Jimjams Fri 01-Jun-01 16:38:16

have you tried wet wrapping? My son had severe eczema following chickenpox (head to foot) and the dermatology dept showed me how to wet wrap. You can't do it if the eczema is infected though. He went back to sleeping through the night immediately, well almost, but it was a miracle. It's best if someone shows you how to do it, your health visitor or GP should have some information, or the local dermatology department may be able to send out a guide (although maybe not). It's best to do it through your GP anyway as the Tubifast bandages get quite expensive if you donlt get them on prescription. If you can't find anything out about wet wrapping let me know and I'll post a quick guide.

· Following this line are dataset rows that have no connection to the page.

Lemma quiet_send_message (c : nat) (m : string) : quiet (Sender.send_message c m).
Proof. unfold Sender.send_message. quiet_go. Qed.

Hint Resolve quiet_send_message : calm.

Lemma quiet_message_turn (c : nat) : quiet (Sender.message_turn c).
Proof. unfold Sender.message_turn. quiet_go. Qed.

Lemma quiet_message_loop (fuel c : nat) : quiet (Sender.message_loop fuel c).
Proof.
  induction fuel as [|fuel IH]; cbn [Sender.message_loop]; [quiet_go|].
  apply (keeps_bind _ _ steady_trans silent_app); [apply quiet_message_turn|].
  intros how. destruct how; solve [apply IH | quiet_go].
Qed.

Hint Resolve quiet_message_loop : calm.

Lemma quiet_exchange (c : nat) : quiet (Sender.exchange c).
Proof. unfold Sender.exchange. quiet_go. Qed.

End SenderQuiet.

Lemma conn_update_length (l : list transport) (c : nat) (f : transport -> transport) :
  length (conn_update l c f) = length l.
Proof.
  revert c. induction l as [|t l IH]; intros c; simpl.
  - destruct c; reflexivity.
  - destruct c; simpl; [reflexivity | now rewrite IH].
Qed.

Lemma steady_only_open (s s' : state Sender.vars) (c : nat) :
  steady s s' -> only_open (st_world s) c -> only_open (st_world s') c.
Proof.
  intros (_ & _ & F) Ho c' Hc'. rewrite (flags_open _ _ c' F). apply (Ho c' Hc').
Qed.

Lemma steady_none_open (s s' : state Sender.vars) :
  steady s s' -> none_open (st_world s) -> none_open (st_world s').
Proof. intros (_ & _ & F). apply flags_none_open. exact F. Qed.

(* ================================================================== *)
(** * The claims on the transports *)
(* ================================================================== *)

Lemma calm_ensure_log_file (en : env) (f : string) : calm (Listener.ensure_log_file en f).
Proof. unfold Listener.ensure_log_file. calm_all. Qed.

Lemma minechat_client_scoped (en : env) (n : nat) (host : string) (port : Z)
    (history : string) (s : state Listener.vars) :
  none_open (st_world s) ->
  scoped [] (events (Listener.minechat_client en n host port history s)) = true /\
  open_after [] (events (Listener.minechat_client en n host port history s)) = [].
Proof.
  intros Hn. unfold Listener.minechat_client.
  destruct (calm_ensure_log_file en history s) as [St N1].
  unfold final, events, silent in St, N1.
  destruct (Listener.ensure_log_file en history s) as [[[u|e] s1] ev1] eqn:R1;
    cbn [fst snd] in St, N1.
  - rewrite (bind_ok _ _ _ _ _ _ R1). cbv beta.
    set (s2 := mkState (st_world s1) (Listener.mkVars None None)).
    rewrite (bind_ok _ _ _ _ _ _
               (eq_refl : put_vars (Listener.mkVars None None) s1 = (Ok tt, s2, []))).
    cbv beta.
    destruct (reconnect_loop_scoped en host port history n s2
                (still_none_open _ _ St Hn)) as [S2 O2].
    unfold events in *.
    destruct (Listener.reconnect_loop en host port history n s2) as [[r3 s3] ev3].
    unfold after. cbn [fst snd app] in *.
    rewrite scoped_app, open_after_app.
    rewrite (scoped_net ev1), (open_after_net ev1), N1. simpl open_after.
    rewrite S2, O2. split; reflexivity.
  - rewrite (bind_raise _ _ _ _ _ _ R1). unfold events. cbn [fst snd].
    rewrite scoped_net, open_after_net, N1. split; reflexivity.
Qed.

(* ================================================================== *)
(** * The message source: one request, one acknowledgement *)
(* ================================================================== *)

Section SenderSteps.

Context {L : Type}.

(** [input()] with a line typed. *)
Lemma input_run (p t : string) (rest : list input_event) (s : state L) :
  w_stdin (st_world s) = Typed t :: rest ->
  exists s',
    input p s = (Ok t, s', [EvInput p]) /\
    w_stdin (st_world s') = rest /\
    w_conns (st_world s') = w_conns (st_world s) /\
    w_files (st_world s') = w_files (st_world s) /\
    st_vars s' = st_vars s.
Proof.
  intros H. destruct s as [w v]. simpl in H.
  unfold input, bind, emit, get_world, put_world, ret. simpl. rewrite H. simpl.
  eexists. split; [reflexivity|]. repeat split.
Qed.

(** [drain()] with nothing going wrong. *)
Lemma drain_ok (c : nat) (s : state L) :
  t_drain (conn_get (st_world s) c) = [] -> drain c s = (Ok tt, s, [EvDrain c]).
Proof.
  intros H. destruct s as [w v]. simpl in H.
  unfold drain, bind, emit, get_world, ret. simpl. rewrite H. reflexivity.
Qed.

End SenderSteps.

(** A turn of the loop on a line that is blank once stripped. *)
Lemma message_turn_stops (c : nat) (stop : string) (more : list input_event)
    (s : state Sender.vars) :
  w_stdin (st_world s) = Typed stop :: more ->
  PyStr.truthy (PyStr.strip stop) = false ->
  exists s1,
    Sender.message_turn c s = (Ok Break, s1, [EvInput "> "]) /\
    w_stdin (st_world s1) = more /\
    w_conns (st_world s1) = w_conns (st_world s).
Proof.
  intros Hin Hstop.
  destruct (input_run "> " stop more s Hin) as (s1 & R1 & I1 & C1 & _).
  exists s1. split; [|split; assumption].
  unfold Sender.message_turn, try_except.
  rewrite (bind_ok _ _ _ _ _ _ R1). cbv beta zeta. rewrite Hstop. reflexivity.
Qed.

Hanni Fri 01-Jun-01 20:55:29

Have you tried giving him Piriton syrup? It's helped my 2 year old daughter when her eczema (on her legs) is looking very red. It helps her to sleep and reduces the itching.
I think your little one is actually playing you up by the sound of it - he's crying even when there's no itching as he would like to get into your bed. I would dose him up with Piriton, wait for a night when he's not too sore, and then start a sleep programme (ask you Health Visitor) to encourage him to settle in his own bed. Good luck.

Pj Sat 02-Jun-01 07:06:24

I fear our son may be playing us up now! He tends to scratch when he doesnt get his own way - can a 1 year old really be so manipulative?? We may well resort to a suitable medication just to break the cycle, we are all having terribly broken nights so drastic action is needed. As for wer wrapping, we are about to try it just on the legs where the skin is most damaged and seems to give most trouble. I '' report back on its effectiveness - my gp and David Atherton from Great Ormond St hosp both recommend it so we'll give it a go. Re food allergies, have tried several but as we are always trying different creams, routines etc, alongside diet, it is impossible to know what is actually helping the eczema. Do allergy tests work? The hosipital seem reluctant to do them for some reason.